"""

Lemma scanNeighbors_full (g : Grid) (color : StoneColor) (visited : gset Coordinate)
    (ns stack : list Coordinate) (lib : bool) (stack' : list Coordinate) (lib' : bool) :
  color <> EMPTY ->
  scanNeighbors g color visited ns stack lib = Ret (stack', lib') ->
  (forall c, c ∈ stack' <-> c ∈ stack \/ (c ∈ ns /\ colored g color c /\ c ∉ visited)) /\
  (lib' = true <->
   lib = true \/
   exists n, n ∈ ns /\ stoneAt g (Coordinate.x n) (Coordinate.y n) = Some EMPTY).
Proof.
  intros Hcolor. revert stack lib.
  induction ns as [|n ns IH]; intros stack lib Hscan; simpl in Hscan.
  - injection Hscan as <- <-. split.
    + intros c. split; [by left | intros [?|[Hc _]]; [done | by apply elem_of_nil in Hc]].
    + split; [by left | intros [?|(n & Hn & _)]; [done | by apply elem_of_nil in Hn]].
  - js_inv Hscan. apply cell_at_Ret in Hv. rename v into stone.
    assert (Hcase :
      exists stack1 lib1,
        scanNeighbors g color visited ns stack1 lib1 = Ret (stack', lib') /\
        (forall c, c ∈ stack1 <->
                   c ∈ stack \/ (c = n /\ colored g color c /\ c ∉ visited)) /\
        (lib1 = true <-> lib = true \/ stone = Some EMPTY)).
    { case_bool_decide as Hempty.
      - exists stack, true. split; [done|]. split; [|split; auto].
        intros c. split; [by left | intros [?|(-> & Hc & _)]; [done|]].
        unfold colored in Hc. congruence.
      - destruct (bool_decide (stone = Some color)) eqn:Hcol; simpl in Hscan;
          [destruct (bool_decide (n ∈ visited)) eqn:Hvis; simpl in Hscan|].
        + apply bool_decide_eq_true in Hvis.
          exists stack, lib. split; [done|]. split; [|split; [by left | by intros [?|?]]].
          intros c. split; [by left | by intros [?|(-> & _ & ?)]].
        + apply bool_decide_eq_true in Hcol. apply bool_decide_eq_false in Hvis.
          exists (n :: stack), lib. split; [done|]. split; [|split; [by left | by intros [?|?]]].
          intros c. rewrite elem_of_cons. split.
          * intros [->|?]; [right | by left]. unfold colored. by rewrite Hv.
          * intros [?|(-> & _)]; [by right | by left].
        + apply bool_decide_eq_false in Hcol.
          exists stack, lib. split; [done|]. split; [|split; [by left | by intros [?|?]]].
          intros c. split; [by left | intros [?|(-> & Hc & _)]; [done|]].
          unfold colored in Hc. congruence. }
    destruct Hcase as (stack1 & lib1 & Hrest & Hstack1 & Hlib1).
    destruct (IH _ _ Hrest) as [Hin Hlib]. split.
    + intros c. rewrite Hin, Hstack1, elem_of_cons. split.
      * intros [[?|(-> & ? & ?)]|(? & ? & ?)]; [by left | right | right];
          (split; [by auto | done]).
      * intros [?|([->|?] & ? & ?)]; [by do 2 left | left; by right | by right].
    + rewrite Hlib, Hlib1. split.
      * intros [[?|?]|(n' & ? & ?)]; [by left | right | right].
        -- exists n. split; [left | congruence].
        -- exists n'. split; [by right | done].
      * intros [?|(n' & [->|?]%elem_of_cons & Hn')]; [by do 2 left | left; right | right].
        -- congruence.
        -- by exists n'.
Qed.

"""

(TASK GOAL): Render the whole set of entries again, exactly as given.

(EXERCISE OUTPUT):
Lemma scanNeighbors_full (g : Grid) (color : StoneColor) (visited : gset Coordinate)
    (ns stack : list Coordinate) (lib : bool) (stack' : list Coordinate) (lib' : bool) :
  color <> EMPTY ->
  scanNeighbors g color visited ns stack lib = Ret (stack', lib') ->
  (forall c, c ∈ stack' <-> c ∈ stack \/ (c ∈ ns /\ colored g color c /\ c ∉ visited)) /\
  (lib' = true <->
   lib = true \/
   exists n, n ∈ ns /\ stoneAt g (Coordinate.x n) (Coordinate.y n) = Some EMPTY).
Proof.
  intros Hcolor. revert stack lib.
  induction ns as [|n ns IH]; intros stack lib Hscan; simpl in Hscan.
  - injection Hscan as <- <-. split.
    + intros c. split; [by left | intros [?|[Hc _]]; [done | by apply elem_of_nil in Hc]].
    + split; [by left | intros [?|(n & Hn & _)]; [done | by apply elem_of_nil in Hn]].
  - js_inv Hscan. apply cell_at_Ret in Hv. rename v into stone.
    assert (Hcase :
      exists stack1 lib1,
        scanNeighbors g color visited ns stack1 lib1 = Ret (stack', lib') /\
        (forall c, c ∈ stack1 <->
                   c ∈ stack \/ (c = n /\ colored g color c /\ c ∉ visited)) /\
        (lib1 = true <-> lib = true \/ stone = Some EMPTY)).
    { case_bool_decide as Hempty.
      - exists stack, true. split; [done|]. split; [|split; auto].
        intros c. split; [by left | intros [?|(-> & Hc & _)]; [done|]].
        unfold colored in Hc. congruence.
      - destruct (bool_decide (stone = Some color)) eqn:Hcol; simpl in Hscan;
          [destruct (bool_decide (n ∈ visited)) eqn:Hvis; simpl in Hscan|].
        + apply bool_decide_eq_true in Hvis.
          exists stack, lib. split; [done|]. split; [|split; [by left | by intros [?|?]]].
          intros c. split; [by left | by intros [?|(-> & _ & ?)]].
        + apply bool_decide_eq_true in Hcol. apply bool_decide_eq_false in Hvis.
          exists (n :: stack), lib. split; [done|]. split; [|split; [by left | by intros [?|?]]].
          intros c. rewrite elem_of_cons. split.
          * intros [->|?]; [right | by left]. unfold colored. by rewrite Hv.
          * intros [?|(-> & _)]; [by right | by left].
        + apply bool_decide_eq_false in Hcol.
          exists stack, lib. split; [done|]. split; [|split; [by left | by intros [?|?]]].
          intros c. split; [by left | intros [?|(-> & Hc & _)]; [done|]].
          unfold colored in Hc. congruence. }
    destruct Hcase as (stack1 & lib1 & Hrest & Hstack1 & Hlib1).
    destruct (IH _ _ Hrest) as [Hin Hlib]. split.
    + intros c. rewrite Hin, Hstack1, elem_of_cons. split.
      * intros [[?|(-> & ? & ?)]|(? & ? & ?)]; [by left | right | right];
          (split; [by auto | done]).
      * intros [?|([->|?] & ? & ?)]; [by do 2 left | left; by right | by right].
    + rewrite Hlib, Hlib1. split.
      * intros [[?|?]|(n' & ? & ?)]; [by left | right | right].
        -- exists n. split; [left | congruence].
        -- exists n'. split; [by right | done].
      * intros [?|(n' & [->|?]%elem_of_cons & Hn')]; [by do 2 left | left; right | right].
        -- congruence.
        -- by exists n'.
Qed.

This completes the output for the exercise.